Extracted data entries:
(* ===== verification/Armor.v ===== *)
(** Armor, what PEM files are made of: [src/egg/egg-armor.c].

    Text and what is found in it are bytes; a pointer into the text is a number.  [after]
    are the bytes that can be read behind the text: a C string has a NUL there, the bytes
    of a file have nothing.  Base64 is GLib's, the class [Base64]. *)

From S2P Require Import Prelude Text.
Local Open Scope Z_scope.

Definition ARMOR_SUFF : list Z := lit "-----".
Definition ARMOR_SUFF_L : nat := 5.
Definition ARMOR_PREF_BEGIN : list Z := lit "-----BEGIN ".
Definition ARMOR_PREF_BEGIN_L : nat := 11.
Definition ARMOR_PREF_END : list Z := lit "-----END ".
Definition ARMOR_PREF_END_L : nat := 9.

Definition ORDERED_HEADERS : list (list Z) := [lit "Proc-Type"; lit "DEK-Info"].

(** GLib's base64: [g_base64_encode_step] without line breaks and [g_base64_encode_close],
    which writes a line feed last; [g_base64_decode_step] of a whole text. *)
Class Base64 := { base64_encode : list Z -> list Z; base64_decode : list Z -> list Z }.

(** [GHashTable] of strings. *)
Abbreviation Headers := (gmap (list Z) (list Z)).

Definition egg_armor_headers_new : Headers := ∅.

(** * Reading *)

(** A line of the headers. *)
Definition parse_header_line (h : option Headers) (line : list Z) : option Headers :=
  let line := strip line in
  match index_of 58 line with
  | None => h
  | Some i => Some (<[strip (take i line) := strip (drop (S i) line)]> (default egg_armor_headers_new h))
  end.

Definition parse_header_lines (text : list Z) (h : option Headers) : option Headers :=
  foldl parse_header_line h (g_strsplit 10 (c_str text)).

(** The type, where the armor begins and where its contents do. *)
Definition armor_find_begin (data : list Z) : res unit (option (list Z * nat * nat)) :=
  match strstr ARMOR_PREF_BEGIN data with
  | None => Ok None
  | Some pref =>
    let at_ := drop (pref + ARMOR_PREF_BEGIN_L) data in
    match strstr ARMOR_SUFF at_ with
    | None => Ok None
    | Some n =>
      if bool_decide (10 ∈ take (ARMOR_PREF_BEGIN_L + n) (drop pref data)) then Ok None else
      c_assert (bool_decide (0 < n)%nat);;
      Ok (Some (take n at_, pref, (pref + ARMOR_PREF_BEGIN_L + n + ARMOR_SUFF_L)%nat))
    end
  end.

(** The last line feed before [pref].  A length of -1, when there is nothing before
    [pref], means the string up to its NUL. *)
Definition last_line (mem : list Z) (pref : nat) : res unit (option nat) :=
  if bool_decide (pref = 0%nat) then
    match index_of 0 mem with None => Ub | Some n => Ok (last_index 10 (take n mem)) end
  else Ok (last_index 10 (c_str (take (pref - 1) mem))).

(** Where the contents end, and where the armor does. *)
Definition armor_find_end (type data after : list Z) : res unit (option (nat * nat)) :=
  match strstr ARMOR_PREF_END data with
  | None => Ok None
  | Some pref =>
    let at_ := drop (pref + ARMOR_PREF_END_L) data in
    if negb (bool_decide (type `prefix_of` at_)) then Ok None else
    if negb (bool_decide (ARMOR_SUFF `prefix_of` drop (length type) at_)) then Ok None else
    let mem := data ++ after in
    line ← last_line mem pref;
    end_ ← (match line with
            | None => Ok pref
            | Some i => c ← or_ub (mem !! S i); Ok (if c =? 61 then i else pref)
            end);
    let outer := (pref + ARMOR_PREF_END_L + length type + ARMOR_SUFF_L)%nat in
    c ← or_ub (mem !! outer);
    Ok (Some (end_, if is_space c then S outer else outer))
  end.

(** The blank line behind the headers: [seeking] is the search for the end of a line, else
    spaces are skipped.  [pos] is the place of [mem], [n] the end of the data. *)
Fixpoint blank_line (seeking : bool) (pos n : nat) (mem : list Z) : res unit (option nat) :=
  match mem with
  | [] => if bool_decide (pos = n) && seeking then Ok None else Ub
  | c :: mem =>
    if seeking then
      if bool_decide (pos = n) then Ok None else blank_line (negb (c =? 10)) (S pos) n mem
    else if is_space c then
      if c =? 10 then Ok (Some pos) else blank_line false (S pos) n mem
    else if bool_decide (n < pos)%nat then Ub
    else if bool_decide (pos = n) then Ok None else blank_line true (S pos) n mem
  end.

Section Base64.
Context `{Base64}.

(** [secure]: the text is in secure memory, then the contents go there too, if there is
    room.  The contents and the headers, which are those from before if there are none. *)
Definition armor_parse_block (secure : bool) (room : Z -> bool) (mem : list Z) (n_data : nat) (headers : option Headers)
    : res unit (option (list Z * option Headers)) :=
  c_assert (bool_decide (0 < n_data)%nat);;
  hend ← blank_line true 0 n_data mem;
  let text := drop (default 0%nat hend) (take n_data mem) in
  let size := (Zlen text * 3) `div` 4 + 1 in
  if secure && negb (room size) then Ok None else
  let decoded := base64_decode text in
  c_assert (Zlen decoded <=? size);;
  match decoded with
  | [] => Ok None
  | _ => Ok (Some (decoded, match hend with None => headers | Some h => parse_header_lines (take h mem) headers end))
  end.

(** What the callback is given. *)
Record Found := mk_found { f_type : list Z; f_data : list Z; f_outer : list Z; f_headers : option Headers }.

(** A turn takes more than [ARMOR_PREF_BEGIN] from the text. *)
Fixpoint parse_loop (fuel : nat) (secure : bool) (room : Z -> bool) (at_ after : list Z) (headers : option Headers) (nfound : Z)
    : res unit (Z * list Found) :=
  if bool_decide (at_ = []) then Ok (nfound, []) else
  match fuel with
  | O => Err tt
  | S fuel =>
    beg ← armor_find_begin at_;
    match beg with
    | None => Ok (nfound, [])
    | Some (type, outer_beg, beg) =>
      end_ ← armor_find_end type (drop beg at_) after;
      match end_ with
      | None => Ok (nfound, [])
      | Some (end_, outer_end) =>
        block ← (if bool_decide (end_ = 0%nat) then Ok None else armor_parse_block secure room (drop beg at_ ++ after) end_ headers);
        let next := (beg + end_ + ARMOR_SUFF_L)%nat in
        '(headers, nfound, found) ← (match block with
          | None => Ok (headers, nfound, [])
          | Some (decoded, h) =>
            c_assert (bool_decide (outer_beg < beg + outer_end)%nat);;
            let outer := take (beg + outer_end - outer_beg) (drop outer_beg (at_ ++ after)) in
            Ok ((fun _ => ∅) <$> h, u32 (nfound + 1), [mk_found type decoded outer h])
          end);
        (* [n_at] is unsigned *)
        if bool_decide (length at_ < next)%nat then Ub else
        '(nfound, l) ← parse_loop fuel secure room (drop next at_) after headers nfound;
        Ok (nfound, found ++ l)
      end
    end
  end.

(** The number of blocks, and the calls of the callback if there is one. *)
Definition egg_armor_parse (secure : bool) (room : Z -> bool) (data after : list Z) (callback : bool) : res unit (Z * list Found) :=
  '(nfound, l) ← parse_loop (length data) secure room data after None 0;
  Ok (nfound, if callback then l else []).

(** * Writing *)

Definition header_line (name value : list Z) : list Z := name ++ lit ": " ++ value ++ [10].

(** [foreach]: the order in which a table gives what it has. *)
Definition append_each_header (string name value : list Z) : list Z :=
  if bool_decide (name ∈ ORDERED_HEADERS) then string else string ++ header_line name value.

Definition ordered_headers (headers : option Headers) : list Z :=
  concat ((fun name => match default ∅ headers !! name with Some value => header_line name value | None => [] end) <$> ORDERED_HEADERS).

Definition write_headers (foreach : Headers -> list (list Z * list Z)) (headers : option Headers) : list Z :=
  ordered_headers headers ++
  match headers with
  | None => []
  | Some h => if bool_decide (size h = 0%nat) then [] else
              foldl (fun s p => append_each_header s p.1 p.2) [] (foreach h) ++ [10]
  end.

(** [for (i = 64; i < length; i += 64)], where a line feed makes [length] and [i] grow;
    the length is enough fuel. *)
Fixpoint break_lines (fuel i : nat) (text : list Z) : res unit (list Z) :=
  if bool_decide (length text <= i)%nat then Ok text else
  match fuel with
  | O => Err tt
  | S fuel => break_lines fuel (S i + 64) (take i text ++ 10 :: drop i text)
  end.

Definition egg_armor_write (foreach : Headers -> list (list Z * list Z)) (data type : list Z) (headers : option Headers) : res unit (list Z) :=
  let n_data := Zlen data in
  let estimate := (n_data * 4) `div` 3 + (n_data * 4) `div` (3 * 65) + 7 in
  let text := base64_encode data ++ [10] in
  c_assert (Zlen text <=? estimate);;
  text ← break_lines (length text) 64 text;
  Ok (ARMOR_PREF_BEGIN ++ type ++ ARMOR_SUFF ++ [10] ++ write_headers foreach headers ++ text ++
      ARMOR_PREF_END ++ type ++ ARMOR_SUFF ++ [10]).
End Base64.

### Activity
From the records above, print only the lines between the one holding "match index_of 58 line with" and the one holding "if bool_decide (pref = 0%nat) then", inclusive, exactly as they stand.

### Solved problem
  match index_of 58 line with
  | None => h
  | Some i => Some (<[strip (take i line) := strip (drop (S i) line)]> (default egg_armor_headers_new h))
  end.

Definition parse_header_lines (text : list Z) (h : option Headers) : option Headers :=
  foldl parse_header_line h (g_strsplit 10 (c_str text)).

(** The type, where the armor begins and where its contents do. *)
Definition armor_find_begin (data : list Z) : res unit (option (list Z * nat * nat)) :=
  match strstr ARMOR_PREF_BEGIN data with
  | None => Ok None
  | Some pref =>
    let at_ := drop (pref + ARMOR_PREF_BEGIN_L) data in
    match strstr ARMOR_SUFF at_ with
    | None => Ok None
    | Some n =>
      if bool_decide (10 ∈ take (ARMOR_PREF_BEGIN_L + n) (drop pref data)) then Ok None else
      c_assert (bool_decide (0 < n)%nat);;
      Ok (Some (take n at_, pref, (pref + ARMOR_PREF_BEGIN_L + n + ARMOR_SUFF_L)%nat))
    end
  end.

(** The last line feed before [pref].  A length of -1, when there is nothing before
    [pref], means the string up to its NUL. *)
Definition last_line (mem : list Z) (pref : nat) : res unit (option nat) :=
  if bool_decide (pref = 0%nat) then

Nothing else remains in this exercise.